Bupivacaine hepatic elimination is determined by several factors; for instance, by liver functioning, hepatic blood flow, and the coadministration of drugs affecting microsomal P450 enzymes and cardiac output.

In Case 2, the DDI between ketamine and amiodarone could have decreased cardiac output, while the interaction between fentanyl and amiodarone may have caused negative inotropic and chronotropic effects. The reduction of cardiac output could have also been reduced due to atrial fibrillation. The decrease in cardiac output, followed by reduced hepatic blood flow, could have been the reason for slower bupivacaine elimination in Patient 2. In Case 1, DDIs could have increased the risk of bleeding (ketoprofen–enoxaparin), convulsions, or asystole (fentanyl–propofol).

One major disadvantage of the rectal administration of bupivacaine may be related to a potential discomfort for the patient and a defecation reflex induced by enema. However, rectal bupivacaine boluses may serve as an alternative to the invasive method of tenesmoid pain management.

Limitations

The study had the following limitations:

  • small number of cases,
  • interpatient variability factor: patients’ status (Karnofsky score of 30 versus 50), different organ reserves, comorbidities, and drugs coadministered,
  • in the case of rectal bupivacaine administration: potential outflow of a small part of the infusion, resulting in slightly less drug absorbed (than predicted and calculated), and
  • in Case 2: potential alteration of the drug’s bioavailability resulting from tissue/mucous deterioration.

Conclusion

  1. Intrathecal boluses of 2 mL 0.25% solution of bupivacaine every 6 hours was a safe, effective method of intractable pain management in an elderly, terminally ill cancer patient (Case 1). Total daily bupivacaine dose was relatively small, plasma total concentrations were safe. The t0.5 of bupivacaine in Case 1 was comparable to the t0.5 of bupivacaine in healthy volunteers. The bolus of bupivacaine 2 mL 0.5% caused a drop in BP.
  2. Rectal boluses of the 100 mL 0.1% bupivacaine solution relieved an intractable, tenesmoid cancer pain in a terminally ill, elderly patient (Case 2) safely and significantly. The total daily bupivacaine dose was six times higher than during IDD, but the maximal plasma total bupivacaine concentrations were smaller. Bupivacaine t0.5 was prolonged in Case 2, probably due to DDIs.
  3. The onset and duration of effective analgesia following both intrathecal and rectal bupivacaine administration was acceptable.

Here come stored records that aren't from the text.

(** Every call, and that none changes the guard or the identity of the deployment. *)
Lemma call_did env p c p' evs :
  call env p c = Ok (p', evs) ->
  did env p c p' /\ settlementDomain p' = settlementDomain p /\ oz_entered (dp_base p') = oz_entered (dp_base p).
Proof.
  destruct c; cbn [call]; intros Hc.
  - pose proof Hc as [? ->]%reserve_did. split; [done|]. unfold reserve in Hc. peel Hc. by injection Hc as <- _.
  - pose proof Hc as [? ->]%request_did. split; [done|]. unfold requestUnreserve in Hc. peel Hc. by injection Hc as <- _.
  - pose proof Hc as [? ->]%release_did. split; [done|]. unfold releaseUnreserve in Hc. peel Hc. by injection Hc as <- _.
  - pose proof Hc as [? ->]%submitBatch_did. split; [done|]. unfold submitBatch in Hc. peel Hc. by injection Hc as <- _.
  - pose proof Hc as [? ->]%submitSession_did. split; [done|]. unfold submitSession in Hc. peel Hc. by injection Hc as <- _.
  - pose proof Hc as [? ->]%settleAuction_did. split; [done|]. unfold settleAuction in Hc. peel Hc. by injection Hc as <- _.
  - unfold setTokenAllowed in Hc. peel Hc. by injection Hc as <- _.
  - unfold addOperator in Hc. peel Hc. by injection Hc as <- _.
  - unfold removeOperator in Hc. peel Hc. by injection Hc as <- _.
  - unfold setPolicy in Hc. peel Hc. by injection Hc as <- _.
  - unfold setFeeRecipient in Hc. peel Hc. by injection Hc as <- _.
  - unfold setIvcVerifier in Hc. peel Hc. by injection Hc as <- _.
  - unfold setIvcEnabled in Hc. peel Hc. by injection Hc as <- _.
  - unfold setOperatorPubkey in Hc. peel Hc. by injection Hc as <- _.
  - unfold pause in Hc. peel Hc. injection Hc as <- _. do 2 (split; [done|]). by eapply oz_pause_paused.
  - unfold unpause in Hc. peel Hc. injection Hc as <- _. do 2 (split; [done|]). by eapply oz_unpause_paused.
  - peel Hc. injection Hc as <- _. do 2 (split; [done|]). by eapply oz_transfer_frame.
  - peel Hc. injection Hc as <- _. do 2 (split; [done|]). by eapply oz_accept_frame.
  - peel Hc. injection Hc as <- _. do 2 (split; [done|]). by eapply oz_renounce_frame.
Qed.

Lemma did_owed t env p c p' : did env p c p' -> owed t (escrow p') = owed t (escrow p).
Proof.
  destruct c; cbn [did]; cbv zeta; intros Hd.
  1: { destruct Hd as (_ & _ & _ & ->). rewrite owed_reserved, owed_balance. simpl. case_decide; lia. }
  1: { by destruct Hd as (_ & _ & _ & _ & ->). }
  1: { destruct Hd as (_ & _ & _ & _ & ->). set (v := Z.min _ _). transitivity (owed t (set_balance (set_reserved (escrow p) (msg_sender env, token)
         (amount (reserved (escrow p)) (msg_sender env, token) - v)) (msg_sender env, token) (amount (balances (escrow p)) (msg_sender env, token) + v))); [done|].
       rewrite owed_balance, owed_reserved. simpl. case_decide; lia. }
  1: { destruct Hd as (_ & _ & _ & _ & Hf). by apply (settle_all_owed t) in Hf. }
  1: { by destruct Hd as (_ & _ & _ & _ & ->). }
  1: { destruct Hd as (_ & _ & _ & _ & _ & _ & Hf). by apply (settle_all_owed t) in Hf. }
  all: by destruct Hd as [_ ->].
Qed.

(** The guard and the reserve for a transfer in progress. *)
Definition covered (t : Address) w : Prop :=
  let o := owed t (escrow (w_pool w)) in
  let h := held (w_tokens w) t in
  match w_frame w with
  | None => oz_entered (dp_base (w_pool w)) = false /\ o <= h
  | Some (FDeposit env token before) =>
    oz_entered (dp_base (w_pool w)) = true /\ this env = addr /\ o <= h /\ (token = t -> o <= before)
  | Some (FWithdraw env token value) =>
    oz_entered (dp_base (w_pool w)) = true /\ 0 < value /\ o + (if decide (token = t) then value else 0) <= h
  | Some (FWithdrawn env token value) => oz_entered (dp_base (w_pool w)) = true /\ o <= h
  end.

(** The guard keeps a second deposit or withdrawal out. *)
Lemma entered_frame t w b : covered t w -> oz_enter (dp_base (w_pool w)) = Ok b -> w_frame w = None.
Proof.
  intros Hc He. assert (oz_entered (dp_base (w_pool w)) = false) as Hf by (apply oz_enter_iff; eauto).
  unfold covered in Hc. destruct (w_frame w) as [[]|]; [destruct Hc as [Ht _]; congruence..|done].
Qed.

Lemma covered_owes t w : covered t w -> owed t (escrow (w_pool w)) <= held (w_tokens w) t.
Proof. unfold covered. cbv zeta. destruct (w_frame w) as [[]|]; repeat case_decide; intuition lia. Qed.

Lemma covered_call t env c w p evs :
  covered t w -> call env (w_pool w) c = Ok (p, evs) -> covered t (mkWorld p (w_tokens w) (w_frame w) (block_timestamp env)).
Proof.
  intros Hc (Hd & _ & He)%call_did. apply (did_owed t) in Hd. unfold covered in *. simpl. by rewrite He, Hd.
Qed.

Lemma covered_tokens t w tokens :
  covered t w -> held (w_tokens w) t <= held tokens t -> covered t (mkWorld (w_pool w) tokens (w_frame w) (w_time w)).
Proof. unfold covered. cbv zeta. simpl. destruct (w_frame w) as [[]|]; repeat case_decide; intuition lia. Qed.

Lemma covered_deposit_begin t env w token value p before :
  here w env -> covered t w -> deposit_begin env (w_pool w) (w_tokens w) token value = Ok (p, before) ->
  covered t (mkWorld p (w_tokens w) (Some (FDeposit env token before)) (block_timestamp env)).
Proof.
  intros (Hthis & _) Hc Hd. unfold deposit_begin in Hd. peel Hd. injection Hd as <- <-.
  pose proof (entered_frame t w _ Hc Hx) as Hn. apply oz_enter_entered in Hx as (He & _). unfold covered in *. simpl. rewrite Hn in Hc. destruct Hc as [_ Hc].
  split_and!; [done|done|done|]. intros ->. unfold held in Hc. by rewrite Hthis.
Qed.

Lemma covered_deposit_end t env w token before p evs :
  covered t w -> w_frame w = Some (FDeposit env token before) -> deposit_end env (w_pool w) (w_tokens w) token before = Ok (p, evs) ->
  covered t (mkWorld p (w_tokens w) None (w_time w)).
Proof.
  intros Hc Hf Hd. unfold covered in Hc. rewrite Hf in Hc. destruct Hc as (_ & Hthis & Hle & Hb).
  unfold deposit_end in Hd. peel Hd. injection Hd as <- _. apply sub_u256_Ok in Hx as [-> Hge]. apply (credit_owed t) in Hx0.
  unfold covered. simpl in *. split; [apply oz_leave_entered|]. rewrite Hx0. case_decide as Ht; [|lia].
  subst. specialize (Hb eq_refl). unfold held. rewrite Hthis in *. lia.
Qed.

Lemma covered_withdraw_begin t env w token value p :
  covered t w -> withdraw_begin env (w_pool w) token value = Ok p ->
  covered t (mkWorld p (w_tokens w) (Some (FWithdraw env token value)) (block_timestamp env)).
Proof.
  intros Hc Hd. unfold withdraw_begin in Hd. apply let_result_Ok in Hd as (b & Hb & Hd). apply require_Ok in Hd as [_ Hd].
  apply require_Ok in Hd as [Hv%Z.ltb_lt Hd]. peel Hd. injection Hd as <-. pose proof (entered_frame t w _ Hc Hb) as Hn.
  apply oz_enter_entered in Hb as (He & _). apply sub_u256_Ok in Hx as [-> _]. unfold covered in *. rewrite Hn in Hc. destruct Hc as [_ Hc].
  simpl. split_and!; [done|done|]. rewrite owed_balance. simpl. case_decide; lia.
Qed.

Lemma covered_step t l w w' : covered t w -> wstep t l w w' -> covered t w'.
Proof.
  intros Hc Hs. destruct Hs as [env c w p evs _ _ H|w tokens H|env w token value p before Hh H|env w token before p evs Hf H|env w token value p Hh H
    |env w token value tokens Hf H|env w token value Hf].
  - by eapply covered_call.
  - by apply covered_tokens.
  - by eapply covered_deposit_begin.
  - by eapply covered_deposit_end.
  - by eapply covered_withdraw_begin.
  - unfold covered in *. rewrite Hf in Hc. simpl. destruct Hc as (? & ? & ?). split; [done|]. lia.
  - unfold covered in *. rewrite Hf in Hc. simpl. destruct Hc as (? & ?). split; [apply oz_leave_entered|done].
Qed.

(** A fresh deployment. *)
Definition deployed w : Prop :=
  exists env verifier fee key evs, constructor env verifier fee key = Ok (w_pool w, evs) /\ w_frame w = None.

Lemma deployed_covered t w : deployed w -> 0 <= held (w_tokens w) t -> covered t w.
Proof.
  intros (env & v & f & k & evs & Hc & Hn) Hh. unfold constructor in Hc. peel Hc. injection Hc as Hp _.
  unfold covered. rewrite Hn, <- Hp. simpl. split; [apply oz_new_state|done].
Qed.

(** C17: the contract can always pay.  From deployment on, whatever calls are made
    and whatever a token does when it is called, including calling back, the
    free and reserved balances of all traders in a standard token add up to at
    most what the contract holds of it; other tokens may misbehave. *)
Theorem pool_solvent t cs w w' :
  deployed w -> 0 <= held (w_tokens w) t -> wrun t cs w w' ->
  owed t (escrow (w_pool w')) <= held (w_tokens w') t.
Proof.
  intros Hd Hh Hs. apply covered_owes. pose proof (deployed_covered t w Hd Hh) as Hc. clear Hd Hh.
  induction Hs as [|l cs w1 w2 w3 H12 _ IH]; [done|]. apply IH. by eapply covered_step.
Qed.

(** ** Types of the accounts *)

Lemma did_ok env p c p' : typed_env env -> typed_call c -> escrow_ok (escrow p) -> did env p c p' -> escrow_ok (escrow p').
Proof.
  intros Henv Hc Hok Hd. destruct c; cbn [did typed_call] in *; cbv zeta in Hd.
  1: { destruct Hd as (Hv & Hr & _ & ->). intros k. destruct (Hok k) as [Hb0 Hr0 Hp0 Ht0]. pose proof (Hok (msg_sender env, token)) as [Hb1 Hr1 _ _].
       unfold is_u256 in *. split; simpl; unfold is_u256; rewrite ?amount_insert; repeat case_decide; subst; lia. }
  1: { destruct Hd as (Hv & Hr & Ht & _ & ->). intros k. destruct (Hok k) as [Hb0 Hr0 Hp0 Ht0]. destruct Henv as [[Ht1 _] _].
       unfold is_u256, UNRESERVE_DELAY in *. split; simpl; unfold is_u256; rewrite ?amount_insert; repeat case_decide; subst; lia. }
  1: { destruct Hd as (Hv & _ & Hb & _ & ->). intros k. destruct (Hok k) as [Hb0 Hr0 Hp0 Ht0]. pose proof (Hok (msg_sender env, token)) as [Hb1 Hr1 Hp1 _].
       unfold is_u256, u256_max in *. split; simpl; unfold is_u256, u256_max; rewrite ?amount_insert; repeat case_decide; subst; lia. }
  1: { destruct Hd as (_ & _ & _ & _ & Hf). by eapply settle_all_exact. }
  1: { by destruct Hd as (_ & _ & _ & _ & ->). }
  1: { destruct Hd as (_ & _ & _ & _ & _ & _ & Hf). by eapply settle_all_exact. }
  all: by destruct Hd as [_ ->].
Qed.

Lemma withdraw_begin_escrow env p token value p' :
  withdraw_begin env p token value = Ok p' ->
  0 < value <= amount (balances (escrow p)) (msg_sender env, token) /\ sessions p' = sessions p /\
  escrow p' = set_balance (escrow p) (msg_sender env, token) (amount (balances (escrow p)) (msg_sender env, token) - value).
Proof.
  unfold withdraw_begin. intros (b & _ & H)%let_result_Ok. apply require_Ok in H as [_ H]. apply require_Ok in H as [Hv%Z.ltb_lt H].
  cbv zeta in H. apply require_Ok in H as [Hle%Z.leb_le H]. peel H. injection H as <-. apply sub_u256_Ok in Hx as [-> _]. by split_and!.
Qed.

Lemma deposit_end_escrow env p tokens token before p' evs :
  deposit_end env p tokens token before = Ok (p', evs) ->
  sessions p' = sessions p /\ exists v, 0 < v /\ credit (escrow p) (msg_sender env, token) v = Ok (escrow p').
Proof.
  unfold deposit_end. intros (r & _ & H)%let_result_Ok. apply require_Ok in H as [Hv%Z.ltb_lt H]. peel H. injection H as <- _. eauto.
Qed.

Lemma deposit_begin_escrow env p (tokens : T) token value p' before :
  deposit_begin env p tokens token value = Ok (p', before) -> sessions p' = sessions p /\ escrow p' = escrow p.
Proof. unfold deposit_begin. intros H. peel H. by injection H as <- _. Qed.

Lemma escrow_ok_step t l w w' : escrow_ok (escrow (w_pool w)) -> wstep t l w w' -> escrow_ok (escrow (w_pool w')).
Proof.
  intros Hok Hs. destruct Hs as [env c w p evs (_ & _ & _ & Ht) Hc H|w tokens H|env w token value p before Hh H|env w token before p evs Hf H|env w token value p Hh H
    |env w token value tokens Hf H|env w token value Hf]; simpl; try done.
  - apply call_did in H as (H & _). by eapply did_ok.
  - by apply deposit_begin_escrow in H as [_ ->].
  - apply deposit_end_escrow in H as (_ & v & Hv & H). eapply credit_ok; [exact Hok| |exact H]. lia.
  - apply withdraw_begin_escrow in H as (Hv & _ & ->). intros k. destruct (Hok k) as [Hb0 Hr0 Hp0 Ht0].
    pose proof (Hok (msg_sender env, token)) as [Hb1 _ _ _]. unfold is_u256 in *. split; simpl; unfold is_u256; rewrite ?amount_insert; try done.
    repeat case_decide; subst; lia.
Qed.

  4. In contrast to rectal administration, intrathecal administration of bupivacaine created a risk of decline in BP during the treatment.
  5. DDIs can significantly alter bupivacaine’s elimination. They should be analyzed individually during any bupivacaine treatment.
  6. Bupivacaine enemas were an effective, safe method of severe, intractable, tenesmoid pain management in a terminally ill elderly cancer patient.

Acknowledgment

This study is published with the written consent of the patients. The authors would also like to thank Ms Katarzyna Stachowiak, MA, MSc, for her contribution in preparing the graphic material and her help in translation.

Disclosure

The authors report no conflicts of interest in this work.